The Supreme Court in Glucksberg worried that legally condoning assisted suicide would put at risk the very people these bills seek to protect. “What is couched as a limited right to ‘physician-assisted suicide’ is likely, in effect, a much broader license, which could prove extremely difficult to police and contain,” Rehnquist wrote in his opinion. To buttress his point, he cited recent studies from the Netherlands showing that what began as a limited experiment in personal autonomy quickly devolved into the state-sanctioned killing of inconvenient people. “Each step, when taken, appears a reasonable step in relation to that which preceded it, although the aggregate or end result is one that would never have been seriously considered in the first instance,” he added, citing a previous case dealing with similarly contentious issues.
It is easy to laugh off slippery slope arguments, but in so many cases, they prove prescient. Rehnquist was writing at a time when only one state, Oregon, was haphazardly incorporating assisted death into its laws. Now nearly a quarter of states have some form of the practice on the books, and the ones who adopted it originally are expanding access.

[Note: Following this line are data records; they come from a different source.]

(** C8: on a ready device of a kernel whose deletions of existing contexts
    work ([KernelReliable]), [AddSession] of a complete session whose TEID and
    address no context has and that has no rule or route yet, installs the
    session as a whole (the GTP context with both TEIDs, the peer and the
    address, and the route or the policy rule) or leaves the tables as they
    were, up to the shared policy default route.  A [RemoveSession] that
    follows takes away what was installed and nothing else when it succeeds,
    and nothing at all when it fails.  When the address already has a context
    [AddSession] reports success without installing one:
    [stale_context_accepted]. *)
Theorem user_plane_all_or_nothing `{!KernelReliable nl} k sess s link k1 s1 e :
  ready k s link -> complete_session k sess -> fresh k link sess (seen s) -> unrouted k link sess (seen s) ->
  up_AddSession nl k None (Some sess) s = (k1, s1, e) ->
  match e with
  | Some _ => seen s1 = seen s \/ seen s1 = with_default k link (seen s)
  | None =>
    tb_contexts (seen s1) = <[ctx_key link sess := ctx_of k sess]> (tb_contexts (seen s)) /\
    (if policy k then policy_rule k sess ∈ tb_rules (seen s1) /\
       tb_routes (seen s1) !! route_key (policy_default k link) = Some (policy_default k link)
     else tb_routes (seen s1) !! route_key (kernelRoute link (s_SubscriberIP sess))
       = Some (kernelRoute link (s_SubscriberIP sess))) /\
    forall k2 s2 e2, k_LinkByName nl (kg_iface k) s1 = Ok link ->
      up_RemoveSession nl k1 None (Some sess) s1 = (k2, s2, e2) ->
      seen s2 = match e2 with None => with_default k link (seen s) | Some _ => seen s1 end
  end.
Proof.
  intros Hrd Hc Hf Hu H. destruct (up_add_spec k sess s link k1 s1 e Hrd Hc Hf H) as [-> Hs].
  destruct e as [e|].
  { unfold with_default. destruct Hs as [Hs|[-> Hs]]; auto. }
  assert (Hctx : tb_contexts (seen s1) = tb_contexts (add_context k link sess (seen s))).
  { rewrite Hs. unfold add_routing. by destruct (policy k). }
  split_and!; [exact Hctx| |].
  - rewrite Hs. unfold add_routing. destruct (policy k); [|apply lookup_insert_eq].
    split; [cbn; set_solver|apply lookup_insert_eq].
  - intros k2 s2 e2 Hl Hr. set (k1 := k <| kg_link := Some link |>) in *.
    assert (Hrd1 : ready k1 s1 link) by (destruct Hrd; by split).
    assert (Hc1 : complete_session k1 sess) by (destruct Hc; by split).
    assert (Hown : policy k1 = false -> forall r, tb_routes (seen s1) !! route_key (kernelRoute link (s_SubscriberIP sess)) = Some r ->
      rt_LinkIndex r = lk_Index link -> r = kernelRoute link (s_SubscriberIP sess)).
    { change (policy k1) with (policy k). intros Hp r. rewrite Hs. unfold add_routing. rewrite Hp.
      unfold put_route, upd. cbn. rewrite lookup_insert_eq. by intros [= <-]. }
    destruct e2 as [e2|].
    + apply (up_remove_fails k1 sess s1 link k2 s2 e2 Hrd1 Hc1); [|exact Hown|exact Hr]. rewrite Hctx. apply lookup_insert_eq.
    + rewrite (up_remove_spec k1 sess s1 link k2 s2 (seen s) Hrd1 Hc1 Hf); [|exact Hctx|exact Hown|exact Hr].
      change (del_routing k1 link sess (seen s1)) with (del_routing k link sess (seen s1)). rewrite Hs, routing_restored by done.
      unfold with_default, add_context. by destruct (policy k), (seen s).
Qed.

(** * Access route and user plane together *)
Definition main_route (ip : IP) (t : tables) : option Route := tb_routes t !! (254, hostNet ip).

Lemma main_key link ip : route_key (accessRoute link ip) = (254, hostNet ip) /\
  route_key (kernelRoute link ip) = (254, hostNet ip).
Proof. done. Qed.

Lemma install_spec m sess s m1 s1 alink :
  ro_InstallRoutes (rm_cfg m) = true -> k_LinkByName nl (s_AccessInterface sess) s = Ok alink ->
  Install nl m (Some sess) s = (m1, s1, None) ->
  rm_cfg m1 = rm_cfg m /\ rm_nl m1 = true /\ seen s1 = put_route (accessRoute alink (s_SubscriberIP sess)) (seen s) /\
  s_AccessInterface sess <> "" /\ non_nil (s_SubscriberIP sess) = true.
Proof.
  intros Hi Hl. unfold Install. destruct (non_nil _) eqn:Hip; [|done]. rewrite Hi. cbn [negb].
  destruct (nonempty _) eqn:Hne; [|done]. apply nonempty_spec in Hne. cbn [negb].
  destruct (open_handle nl m s) as [m' [e|]] eqn:Eo; [done|].
  assert (Hm : rm_cfg m' = rm_cfg m /\ rm_nl m' = true).
  { unfold open_handle in Eo. destruct (rm_nl m) eqn:E; [by injection Eo as <-|].
    destruct (k_NewHandle nl s); [done|]. by injection Eo as <-. }
  rewrite Hl. destruct (k_RouteReplace nl _ s) as [s' e] eqn:Er. pose proof (kt_replace _ _ _ _ Er) as H.
  destruct e; [done|]. intros [= <- <-]. by destruct Hm.
Qed.

(** C35: who owns the subscriber's main route: after [Install] of the access
    route and [AddSession] of the user plane it leads to the access interface
    exactly with policy routing; without it the user plane's route replaces
    the access route, so that packets for the subscriber go back into the
    tunnel.  Releasing both in the service's order leaves no route. *)
Theorem main_route_owner `{!KernelReliable nl} m k sess s m1 s1 k2 s2 link alink :
  ro_InstallRoutes (rm_cfg m) = true ->
  k_LinkByName nl (s_AccessInterface sess) s = Ok alink -> lk_Index alink <> lk_Index link ->
  Install nl m (Some sess) s = (m1, s1, None) ->
  ready k s1 link -> complete_session k sess -> fresh k link sess (seen s1) ->
  up_AddSession nl k None (Some sess) s1 = (k2, s2, None) ->
  main_route (s_SubscriberIP sess) (seen s2) =
    Some (if policy k then accessRoute alink (s_SubscriberIP sess) else kernelRoute link (s_SubscriberIP sess)) /\
  forall s3 k4 s4, k_LinkByName nl (s_AccessInterface sess) s2 = Ok alink ->
    Remove nl m1 (Some sess) s2 = (s3, None) -> k_LinkByName nl (kg_iface k) s3 = Ok link ->
    up_RemoveSession nl k2 None (Some sess) s3 = (k4, s4, None) ->
    main_route (s_SubscriberIP sess) (seen s4) = None.
Proof.
  intros Hi Ha Hne Hin Hrd Hc Hf Hadd.
  destruct (install_spec _ _ _ _ _ _ Hi Ha Hin) as (Hm & Hnl & Hs1 & Hai & Hip).
  destruct (up_add_spec k sess s1 link k2 s2 _ Hrd Hc Hf Hadd) as [-> Hs2].
  set (ip := s_SubscriberIP sess) in *. destruct (main_key alink ip) as [Ka _]. destruct (main_key link ip) as [_ Kg].
  assert (Hmain : main_route ip (seen s2) = Some (if policy k then accessRoute alink ip else kernelRoute link ip)).
  { rewrite Hs2. unfold main_route, add_routing. fold ip. destruct (policy k).
    - unfold put_route, upd. cbn [tb_routes]. rewrite lookup_insert_ne.
      + cbn. rewrite Hs1. unfold put_route, upd. cbn [tb_routes]. rewrite Ka. apply lookup_insert_eq.
      + unfold route_key. cbn. intros [=].
    - unfold put_route, upd. cbn [tb_routes]. rewrite Kg. apply lookup_insert_eq. }
  split; [exact Hmain|]. intros s3 k4 s4 Ha2 Hrm Hg3 Hur.
  assert (Hs3 : tb_contexts (seen s3) = tb_contexts (seen s2) /\
    main_route ip (seen s3) = if policy k then None else Some (kernelRoute link ip)).
  { revert Hrm. unfold Remove. fold ip. rewrite Hip, Hm, Hi, Hnl. rewrite (proj2 (nonempty_spec _) Hai). cbn [negb].
    rewrite Ha2. destruct (k_RouteDel nl _ s2) as [s' e] eqn:Ed. pose proof (kt_route_del _ _ _ _ Ed) as Hd.
    destruct e as [e|].
    - destruct Hd as [Hd Hx]. destruct (isNotFound e); [|done]. intros [= <-]. specialize (Hx eq_refl).
      rewrite Ka in Hx. unfold main_route in *. rewrite Hd, Hmain in *. by destruct (policy k).
    - intros [= <-]. destruct Hd as [Hl Hd]. rewrite Hd, Ka in *. unfold main_route in *. rewrite Hmain in Hl.
      split; [done|]. destruct (policy k); [apply lookup_delete_eq|]. by injection Hl as Hl. }
  destruct Hs3 as [Hctx Hr3]. set (k1 := k <| kg_link := Some link |>) in *.
  assert (Hrd3 : ready k1 s3 link) by (destruct Hrd; by split).
  assert (Hc1 : complete_session k1 sess) by (destruct Hc; by split).
  rewrite (up_remove_spec k1 sess s3 link k4 s4 (seen s1) Hrd3 Hc1 Hf); [| | |exact Hur].
  - unfold del_routing. change (policy k1) with (policy k). fold ip. destruct (policy k); [exact Hr3|].
    rewrite Kg, bool_decide_eq_true_2 by exact Hr3. apply lookup_delete_eq.
  - rewrite Hctx, Hs2. unfold add_routing. by destruct (policy k).
  - change (policy k1) with (policy k). intros Hp r. fold ip. rewrite Kg. fold (main_route ip (seen s3)). rewrite Hr3, Hp.
    by intros [= <-].
Qed.

(** A context of the subscriber's address with other TEIDs passes for the
    session's own: the user plane reports success and the old context stays. *)
Lemma stale_context_accepted k sess s s1 link e :
  ready k s link -> complete_session k sess ->
  gtpPDPAdd nl (k <| kg_link := Some link |>) link (session_pdp (session_peer k sess) sess) s = (s1, Some e) ->
  isExists e = true -> policy k = false ->
  forall s2, k_RouteReplace nl (kernelRoute link (s_SubscriberIP sess)) s1 = (s2, None) ->
  up_AddSession nl k None (Some sess) s = (k <| kg_link := Some link |>, s2, None) /\
  tb_contexts (seen s2) = tb_contexts (seen s).
Proof.
  intros Hrd [Hv Hp] Hadd He Hpol s2 Hr. split.
  - unfold up_AddSession. rewrite Hv. destruct (kg_link k) eqn:El; [|by destruct (rd_started _ _ _ Hrd)].
    rewrite (currentLink_ready _ _ _ Hrd). set (k1 := k <| kg_link := Some link |>) in *.
    change (session_peer k1 sess) with (session_peer k sess). rewrite Hp. cbn [negb]. rewrite Hadd, He.
    change (ro_PolicyRouting (kg_routing k1)) with (policy k). rewrite Hpol. cbn [negb]. rewrite Hr.
    unfold installPolicyRouting. change (ro_PolicyRouting (kg_routing k1)) with (policy k). by rewrite Hpol.
  - pose proof (kt_replace _ _ _ _ Hr) as H2.
    assert (Hip : non_nil (s_SubscriberIP sess) = true) by (apply (cs_ip k); by split).
    set (k1 := k <| kg_link := Some link |>) in *.
    change (session_peer k sess) with (session_peer k1 sess) in Hp, Hadd.
    destruct (pdp_add_spec k1 link sess s s1 (Some e) Hip Hp Hadd) as [H1 _]. by rewrite H2, <- H1.
Qed.
End DataPath.

(** * A kernel of tables *)
Definition demo_tables : tables :=
  mkTables (<["eth1" := mkLink 2 "device"]> (<["gtp0" := mkLink 7 "gtp"]> ∅)) ∅ ∅ ∅ ∅.

Definition demo_plane (policy_routing : bool) : KernelGTP :=
  NewKernelGTP "gtp0" (zeroGTPConfig <| gt_RemotePGWGTPUIP := "192.0.2.1" |>)
    (mkRoutingConfig true true policy_routing 200 10000 true)
    <| kg_handle := true |> <| kg_link := Some (mkLink 7 "gtp") |>.

Definition demo_session : Session :=
  zeroSession <| s_ID := "s1" |> <| s_SubscriberIP := [10; 45; 0; 2] |> <| s_LocalGTPUTEID := 0x22 |>
    <| s_RemoteGTPUTEID := 0x33 |> <| s_AccessInterface := "eth1" |>.

Lemma demo_plane_ready p t : tb_links t = tb_links demo_tables ->
  ready table_kernel (demo_plane p) t (mkLink 7 "gtp") /\ complete_session (demo_plane p) demo_session.
Proof. intros E. split; split; try done; cbn; by rewrite E. Qed.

Absent a serious change in cultural attitudes toward how to treat the end of life—don’t hold your breath—that number is only likely to grow in the coming years.
When surveying the field in 2006, Neil Gorsuch, writing in a private capacity, begrudgingly admired the assisted suicide’s movement’s resilience, even as it consistently falls short of a national victory. Its proponents, he wrote, “have a history of carefully choosing to fight discrete and targeted policy battles to avoid total defeat and to build a public consensus along the way toward their ultimate and more ambitious goals.”
That goal? It’s the same thing the court identified in Glucksberg: “If suicide is to be protected as a matter of constitutional right,” Rehnquist warned, citing Washington’s arguments, “‘every man and woman in the United States must enjoy it.’”
Had a hard time figuring out which side Rowan was on (I guess opposed to right-to-die?), but yes, I am laughing off slippery-slope arguments. Is there any kind of link to that crazy-sounding research in the Netherlands? (That 1996 study seems to have been reversed in 2009, when it was found that in the Netherlands, "no slippery slope seems to have occurred." https://pmc.ncbi.nlm.nih.gov/articles/PMC2733179/)
A very firm line can be drawn between the "self" and "everybody else in the world" - so long as the "self" requests the right to die with dignity, how do we slide over into anyone else killing that self with impunity? I can make a bad investment and lose my shirt, but if someone robs me at an ATM the next day, that's robbery or extortion - a very clear, firm line between what I have every right to do and what no one else can make me do. It's not like, because I lost all my own money one day then I can be legally robbed of every dime by anyone else forever because we're on a slippery slope. If the line holds certainly, forever, between independently made and involuntarily imposed monetary decisions, why can't we be comfortable about the line between me and not-me on the death-with-dignity issue?